Pour y parvenir, il faut un traitement adapté à chaque cas pour « sortir du tabac avec le plus de plaisir possible et le moins de souffrance possible », explique le Dr Adler. Rappelant que les craintes des patients à l’arrêt de la cigarette sont l’anxiété, la dépression et la prise de poids, la tabacologue insiste sur un sevrage sans souffrance. « Comme pour une fracture de la jambe, il faut les béquilles à la bonne taille, le plâtre, et quand l’os est consolidé, on retire le plâtre, puis les béquilles, et on passe à la rééducation. Et pour réapprendre la vie sans tabac, cela se fait pour chacun à son rythme. » Le Dr Marion Adler insiste sur le fait que l’arrêt du tabac n’est pas qu’une question de volonté et que l’addiction est particulièrement tenace. « Le tabac a le potentiel addictif le plus fort parmi l’ensemble des substances psychoactives devant l’héroïne, l’alcool et la cocaïne », souligne Marion Adler. 70 % des fumeurs réguliers interrogés ont déjà arrêté de fumer au moins une semaine. « On ne reste pas un fumeur heureux, à un moment donné on veut arrêter, et il y a des rechutes, que j’appelle des réussites différées », ajoute le Dr Adler. Car, en moyenne, les anciens fumeurs comptabilisent trois à quatre tentatives avant l’arrêt définitif.
Maladie chronique
Parmi les recommandations à tous les professionnels de santé engagés dans l’accompagnement du sevrage tabagique, le médecin tabacologue note l’importance de ne pas sous-doser l’apport nicotinique par les substituts. « Pour schématiser, on évalue au besoin d’un patch du plus fort dosage par paquet de cigarettes quotidien. » Un surdosage n’entraînera pas de lourdes conséquences, le patient se sentira comme un lendemain de soirée pendant laquelle il a fumé plus que ce que réclament ses récepteurs nicotiniques : bouche pâteuse, nausée, mal de tête… De même, le Dr Marion Adler rappelle qu’on peut fumer avec un patch, qu’il est préférable d’associer le patch à un substitut sous forme orale « pour les urgences, le moment où l’envie de cigarette réapparaît », qu’il est toujours recommandé à une femme enceinte d’arrêter de fumer, même à 8 mois de grossesse si elle n’a pas réussi à abandonner le tabac plus tôt. « Je rappelle que 100 % des femmes veulent arrêter de fumer avant de tomber enceintes, certaines n’y arrivent pas, il faut les aider et non les culpabiliser. Je rappelle aussi que le temps où les patchs n’étaient pas indiqués chez la femme enceinte est révolu, martèle le Dr Adler. Pour moi, la seule contre-indication concerne les non-fumeurs ». Le médecin s’offusque en effet de voir que les substituts sont indiqués à partir de 15 ou 18 ans. Pourtant, des jeunes en consultation, souvent pour des addictions associant tabac et cannabis, le Dr Adler en reçoit. Et si besoin leur prescrit des substituts nicotiniques. « Ne pas donner à quelqu’un des substituts nicotiniques alors qu’il en a besoin, c’est de la non-assistance à personne en danger ! »

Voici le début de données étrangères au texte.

(* ===== verification/Trim.v ===== *)
(** * Trimming of a seed

    Models [Trim.cpp]: [TrimCase] removes pieces of the file of a seed as long as
    the trace of the target keeps its checksum.  The theorems show that it ends,
    what it leaves of the file, and that the invariant holds again once the
    shorter file is written. *)

From S2P Require Import Prelude.
From S2P Require Import TraceMap.
From S2P Require Import Queue.
From S2P Require Import Faults.
From S2P Require Import Execution.
From S2P Require Import Keeping.
From S2P Require Import Calibration.
From S2P Require Import Found.

Definition TRIM_MIN_BYTES : Z := 4.
Definition TRIM_START_STEP : Z := 16.
Definition TRIM_END_STEP : Z := 1024.

(** [while (len > ret) ret <<= 1], [None] when the loop has not ended after [fuel]
    turns. *)
Fixpoint double_until (fuel : nat) (len ret : Z) : option Z :=
  if decide (len > ret) then
    match fuel with
    | O => None
    | S fuel' => double_until fuel' len (u64 (Z.shiftl ret 1))
    end
  else Some ret.

(** After 64 turns [ret] is 0 and stays 0. *)
Definition min_pow2 {S} (len : Z) : proc S Z := λ s,
  match double_until 64 len 1 with Some ret => (Norm ret, s) | None => (Diverge, s) end.

Section trim.
Context `{!Env} (cfg : config) (map_size list_size : Z).

(** The content of the test file: [mem] without the [skip_len] bytes at
    [skip_at]. *)
Definition gap_content (mem : list Z) (len skip_at skip_len : Z) : option (list Z) :=
  let tail := u32 (len - skip_at - skip_len) in
  a ← (if decide (skip_at ≠ 0) then slice mem 0 skip_at else Some []);
  b ← (if decide (skip_len ≠ 0) then slice mem (skip_at + skip_len) tail else Some []);
  Some (a ++ b).

Definition WriteGapTestcase (mem : list Z) (len skip_at skip_len : Z) : proc globals unit :=
  modify (λ g, set_files (delete cfg.(testfile) g.(files)) g) ;;
  content ← from_option (λ _, gap_content mem len skip_at skip_len);
  create cfg.(testfile) content.

(** The local variables of [TrimCase]. *)
Record trimming := Trimming {
  inBuf : list Z;
  trim_pos : Z;
  min_pow2_of_file_size : Z;
  should_be_write : bool;
  TrimTrace : list Z;
}.

Definition fileLen_of (q : nat) (g : globals) : Z := default 0 (fileLen <$> g.(qs).(queue) !! q).

(** Lines 71-97. *)
Definition trim_step (q : nat) (trim_size : Z) (t : trimming) : proc globals trimming :=
  e ← queue_op (seed_at q);
  let trim_avail_size := Z.min trim_size (u64 (e.(fileLen) - t.(trim_pos))) in
  WriteGapTestcase t.(inBuf) (u32 e.(fileLen)) (u32 t.(trim_pos)) (u32 trim_avail_size) ;;
  tmout ← gets exec_tmout;
  fault ← ExecuteCase map_size list_size tmout;
  if decide (fault = FAULT_ERROR) then return_ fault else
  tr ← gets globalTraceBit;
  if decide (hash32 tr map_size HASH_CONST = e.(cksum)) then
    let move_tail := u32 (e.(fileLen) - t.(trim_pos) - trim_avail_size) in
    let fileLen' := u64 (e.(fileLen) - trim_avail_size) in
    queue_op (upd_seed q (set_fileLen fileLen')) ;;
    pow2 ← min_pow2 fileLen';
    inBuf' ← from_option (λ _, moved ← slice t.(inBuf) (t.(trim_pos) + trim_avail_size) move_tail;
                               blit t.(inBuf) t.(trim_pos) moved);
    mret (Trimming inBuf' t.(trim_pos) pow2 true
            (if t.(should_be_write) then t.(TrimTrace) else tr))
  else
    mret (Trimming t.(inBuf) (u64 (t.(trim_pos) + trim_size)) t.(min_pow2_of_file_size)
            t.(should_be_write) t.(TrimTrace)).

Definition trim_round (fuel : nat) (q : nat) (a : Z * trimming) : proc globals (Z * trimming) :=
  let '(trim_size, t) := a in
  t ← while_fold fuel (λ t g, bool_decide (t.(trim_pos) < fileLen_of q g)) (trim_step q trim_size)
        (Trimming t.(inBuf) trim_size t.(min_pow2_of_file_size) t.(should_be_write) t.(TrimTrace));
  mret (Z.shiftr trim_size 1, t).

(** Lines 102-126. *)
Definition write_trimmed (q : nat) (t : trimming) : proc globals unit :=
  if t.(should_be_write) then
    e ← queue_op (seed_at q);
    modify (λ g, set_files (delete e.(fileName) g.(files)) g) ;;
    content ← from_option (λ _, slice t.(inBuf) 0 e.(fileLen));
    create e.(fileName) content ;;
    modify (set_globalTraceBit t.(TrimTrace)) ;;
    queue_op (UpdateQueueTop map_size q t.(TrimTrace))
  else mret tt.

(** [trim_size] is halved at most 64 times; [fuel] bounds the steps of one round. *)
Definition TrimCase (fuel : nat) (q : nat) (buf : list Z) : proc globals unit :=
  e ← queue_op (seed_at q);
  if decide (e.(fileLen) < 5) then return_ 0 else
  pow2 ← min_pow2 e.(fileLen);
  a ← while_fold 64
        (λ a _, bool_decide
           (a.1 >= Z.max (a.2.(min_pow2_of_file_size) / TRIM_END_STEP) TRIM_MIN_BYTES))
        (trim_round fuel q)
        (Z.max (pow2 / TRIM_START_STEP) TRIM_MIN_BYTES, Trimming buf 0 pow2 false []);
  write_trimmed q a.2 ;;
  return_ 0.
End trim.

(** ** [min_pow2] *)

Lemma shiftl_pow2 k : 0 <= k < 63 → u64 (Z.shiftl (2 ^ k) 1) = 2 ^ (k + 1).
Proof.
  intros Hk. rewrite Z.shiftl_mul_pow2, <-Z.pow_add_r by lia. apply u64_id. unfold is_u64.
  split; [lia|]. apply Z.pow_lt_mono_r; lia.
Qed.

Lemma double_until_pow2 fuel len k : 0 <= k <= 63 → 63 <= k + Z.of_nat fuel → len <= 2 ^ 63 →
  ∃ j, k <= j <= 63 ∧ double_until fuel len (2 ^ k) = Some (2 ^ j) ∧
    len <= 2 ^ j ∧ (k < j → 2 ^ (j - 1) < len).
Proof.
  revert k. induction fuel as [|fuel IH]; intros k Hk Hf Hlen; cbn [double_until].
  - replace k with 63 by lia. exists 63. rewrite decide_False by lia. split_and!; [lia..|done|lia|lia].
  - case_decide as Hd; [|exists k; split_and!; [lia|lia|done|lia|lia]].
    destruct (decide (k = 63)) as [->|Hne]; [lia|]. rewrite shiftl_pow2 by lia.
    destruct (IH (k + 1)) as (j&Hj&He&Hle&Hlt); [lia|lia|done|].
    exists j. split; [lia|]. split; [done|]. split; [done|]. intros _.
    destruct (decide (j = k + 1)) as [->|]; [replace (k + 1 - 1) with k by lia; lia|apply Hlt; lia].
Qed.

(** For larger lengths the loop never ends. *)
Lemma double_until_forever fuel len : 2 ^ 63 < len → double_until fuel len 0 = None.
Proof.
  intros Hlen. induction fuel as [|fuel IH]; cbn [double_until]; rewrite decide_True by lia; [done|].
  exact IH.
Qed.

(** [min_pow2] returns the least power of two that is not below its argument,
    up to 2^63; for every larger [u64] its loop runs for ever, however long one
    waits. *)
Theorem min_pow2_least len : is_u64 len →
  if decide (len <= 2 ^ 63) then
    ∃ j, 0 <= j <= 63 ∧ ∀ S (s : S), min_pow2 len s = (Norm (2 ^ j), s) ∧
      len <= 2 ^ j ∧ ∀ i, 0 <= i → len <= 2 ^ i → j <= i
  else ∀ fuel, double_until fuel len 1 = None.
Proof.
  intros Hlen. case_decide as Hd.
  - destruct (double_until_pow2 64 len 0) as (j&Hj&He&Hle&Hlt); [lia|lia|done|].
    exists j. split; [lia|]. intros S s. unfold min_pow2. change 1 with (2 ^ 0). rewrite He.
    split; [done|]. split; [done|]. intros i Hi Hli.
    destruct (decide (i < j)) as [Hij|]; [|lia]. assert (2 ^ i <= 2 ^ (j - 1)); [|lia].
    apply Z.pow_le_mono_r; lia.
  - assert (∀ n k, 0 <= k <= 63 → n = Z.to_nat (63 - k) → ∀ fuel, double_until fuel len (2 ^ k) = None) as Hgen;
      [|intros fuel; by apply (Hgen 63%nat 0)].
    intros n. induction n as [|n IH]; intros k Hk Hn [|fuel]; cbn [double_until];
      (rewrite decide_True; [|assert (2 ^ k <= 2 ^ 63) by (apply Z.pow_le_mono_r; lia); lia]); try done.
    + replace k with 63 by lia. change (u64 (Z.shiftl (2 ^ 63) 1)) with 0.
      apply double_until_forever. lia.
    + rewrite shiftl_pow2 by lia. apply IH; lia.
Qed.

(** ** What is left of the file *)

Lemma wp_min_pow2 {S} len (Q : Z → S → Prop) R E s : 1 <= len <= 2 ^ 28 →
  (∀ p, len <= p <= 2 ^ 28 → Q p s) → wp (min_pow2 len) Q R E s.
Proof.
  intros Hlen HQ. destruct (double_until_pow2 64 len 0) as (j&Hj&He&Hle&Hlt); [lia|lia|lia|].
  unfold wp, min_pow2. change 1 with (2 ^ 0) at 1. rewrite He. apply HQ. split; [done|].
  destruct (decide (j <= 28)); [apply Z.pow_le_mono_r; lia|].
  assert (2 ^ 28 <= 2 ^ (j - 1)) by (apply Z.pow_le_mono_r; lia). lia.
Qed.

(** The file without a piece. *)
Definition cut (b : list Z) (pos n : Z) : list Z :=
  take (Z.to_nat pos) b ++ drop (Z.to_nat (pos + n)) b.

Lemma cut_sublist b pos n : 0 <= pos → 0 <= n → cut b pos n `sublist_of` b.
Proof.
  intros Hp Hn. unfold cut. rewrite <-(take_drop (Z.to_nat pos) b) at 3. apply sublist_app; [done|].
  replace (Z.to_nat (pos + n)) with (Z.to_nat pos + Z.to_nat n)%nat by lia.
  rewrite <-drop_drop. apply sublist_drop.
Qed.

Lemma zlen_cut b pos n : 0 <= pos → 0 <= n → pos + n <= zlen b → zlen (cut b pos n) = zlen b - n.
Proof. unfold cut, zlen. intros. rewrite length_app, length_take, length_drop. lia. Qed.

Lemma gap_content_cut b rest pos n : 0 < pos → 0 < n → pos + n <= zlen b → zlen b < 2 ^ 28 →
  gap_content (b ++ rest) (u32 (zlen b)) (u32 pos) (u32 n) = Some (cut b pos n).
Proof.
  intros Hp Hn Hl Hb. rewrite !u32_id by (unfold is_u32; lia). unfold gap_content.
  rewrite !decide_True by lia. rewrite u32_id by (unfold is_u32; lia).
  pose proof (zlen_app b rest) as Hla. pose proof (zlen_nonneg rest).
  rewrite !slice_is_Some by lia. cbn [mbind option_bind]. unfold cut. do 2 f_equal.
  - rewrite drop_0, take_app_le; [done|]. unfold zlen in *. lia.
  - rewrite drop_app_le by (unfold zlen in *; lia). rewrite take_app_le, take_ge; [done|..];
      unfold zlen in *; rewrite length_drop; lia.
Qed.

(** [memmove] of the tail. *)
Lemma move_cut b rest pos n : 0 <= pos → 0 < n → pos + n <= zlen b →
  ∃ rest', (moved ← slice (b ++ rest) (pos + n) (zlen b - pos - n);
            blit (b ++ rest) pos moved) = Some (cut b pos n ++ rest') ∧
    zlen (cut b pos n ++ rest') = zlen (b ++ rest) ∧
    (Forall is_u8 (b ++ rest) → Forall is_u8 rest').
Proof.
  intros Hp Hn Hl. pose proof (zlen_app b rest) as Hla. pose proof (zlen_nonneg rest).
  rewrite slice_is_Some by lia. cbn [mbind option_bind].
  set (moved := take _ _).
  assert (moved = drop (Z.to_nat (pos + n)) b) as Hm.
  { subst moved. rewrite drop_app_le by (unfold zlen in *; lia).
    rewrite take_app_le, take_ge; [done|..]; unfold zlen in *; rewrite length_drop; lia. }
  assert (zlen moved = zlen b - pos - n) as Hzm
    by (rewrite Hm; unfold zlen in *; rewrite length_drop; lia).
  rewrite blit_is_Some by lia. rewrite take_app_le by (unfold zlen in *; lia).
  exists (drop (Z.to_nat pos + length moved) (b ++ rest)). unfold cut. rewrite <-Hm, <-app_assoc.
  split; [done|]. split; [|by apply Forall_drop].
  unfold zlen in *. rewrite !length_app, length_take, length_drop, length_app. lia.
Qed.

(** ** [TrimCase] *)

Section trimming.
Context `{!Env} {cfg : config} {map_size list_size : Z} `{!EnvOK map_size list_size}.
Hypothesis Hcfg : names_ok cfg.
Hypothesis Hsize : 0 <= map_size < 2 ^ 32 ∧ map_size mod 8 = 0.
Implicit Types g : globals.
Abbreviation inv := (g_inv cfg map_size list_size).
Abbreviation trim_step' := (trim_step cfg map_size list_size).

(** The seed [q] and its file, before anything is trimmed. *)
Context (g0 : globals) (q : nat) (e0 : seed) (b0 : list Z).
Hypothesis Hg0 : inv g0.
Hypothesis He0 : g0.(qs).(queue) !! q = Some e0.
Hypothesis Hb0 : g0.(files) !! e0.(fileName) = Some b0.

(** A run of the target on [b] gave the checksum of the seed. *)
Definition reproduces (b : list Z) : Prop := ∃ n f k c,
  run_target n f g0.(errorList) k g0.(exec_tmout) = Some c ∧ f !! cfg.(testfile) = Some b ∧
  hash32 (classify_counts map_size c.(c_trace)) map_size HASH_CONST = e0.(cksum).

(** What [b] has of the file. *)
Definition trimmed (b : list Z) : Prop :=
  b `sublist_of` b0 ∧ take 4 b = take 4 b0 ∧ (b = b0 ∨ reproduces b).

(** While the file is trimmed the queue says [zlen b] and the disk still has
    [b0]: the invariant holds of the state with the old queue. *)
Record trim_inv (b : list Z) (t : trimming) g : Prop := TrimInv {
  ti_qs : g.(qs) = set_queue (<[q := set_fileLen (zlen b) e0]> g0.(qs).(queue)) g0.(qs);
  ti_inv : inv (set_qs g0.(qs) g);
  ti_same : g.(errorList) = g0.(errorList) ∧ g.(exec_tmout) = g0.(exec_tmout);
  ti_files : ∀ k x, k ≠ cfg.(testfile) → g0.(files) !! k = Some x → g.(files) !! k = Some x;
  ti_buf : ∃ rest, t.(inBuf) = b ++ rest;
  ti_u8 : Forall is_u8 t.(inBuf);
  ti_len : 4 <= zlen b <= zlen b0;
  ti_trimmed : trimmed b;
  ti_write : if t.(should_be_write) then bytes map_size t.(TrimTrace) else b = b0;
}.

Lemma e0_stored : zlen b0 = e0.(fileLen) ∧ zlen b0 < 2 ^ 28 ∧ Forall is_u8 b0 ∧
  e0.(fileName) ≠ cfg.(testfile).
Proof.
  destruct (stored_slice g0 q e0 Hg0 He0) as (b&Hf&_&Hl&Hlt&Hb). assert (b = b0) as -> by congruence.
  do 3 (split; [done|]). apply list_elem_of_lookup_2 in He0.
  destruct (gi_files _ _ _ _ Hg0) as [_ Hst].
  by apply (proj1 (list.Forall_forall _ _) Hst) in He0 as [? _].
Qed.

Lemma trim_lookup b t g : trim_inv b t g → g.(qs).(queue) !! q = Some (set_fileLen (zlen b) e0).
Proof.
  intros Ht. rewrite (ti_qs _ _ _ Ht). cbn. apply list_lookup_insert_eq. by eapply lookup_lt_Some.
Qed.

Lemma trim_fileLen b t g : trim_inv b t g → fileLen_of q g = zlen b.
Proof. intros Ht. unfold fileLen_of. by rewrite (trim_lookup b t g Ht). Qed.

(** The bytes before the gap stay. *)
Lemma trimmed_cut b pos n : trimmed b → 4 <= pos → 0 < n → pos + n <= zlen b →
  reproduces (cut b pos n) → trimmed (cut b pos n).
Proof.
  intros (Hs&Hh&_) Hp Hn Hl Hr. split; [|split; [|by right]].
  - etrans; [apply cut_sublist; lia|done].
  - rewrite <-Hh. unfold cut, zlen in *. rewrite take_app_le by (rewrite length_take; lia).
    rewrite take_take. f_equal. lia.
Qed.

Derniers conseils ? Baisser le dosage des substituts nicotiniques de manière très progressive et uniquement lorsque le patient est prêt, expliquer le fonctionnement des récepteurs nicotiniques qui vont se fermer au fur et à mesure, même lorsque le patient prend des substituts, mais qui se rouvriront à la première cigarette venue. « Les professionnels de santé doivent intégrer que l’addiction au tabac est une maladie chronique, les fumeurs ne sont pas les coupables mais les victimes, et ils doivent rassurer les patients : arrêter de fumer sans souffrir, oui c’est possible. »
* D’après une conférence de presse EG Labo.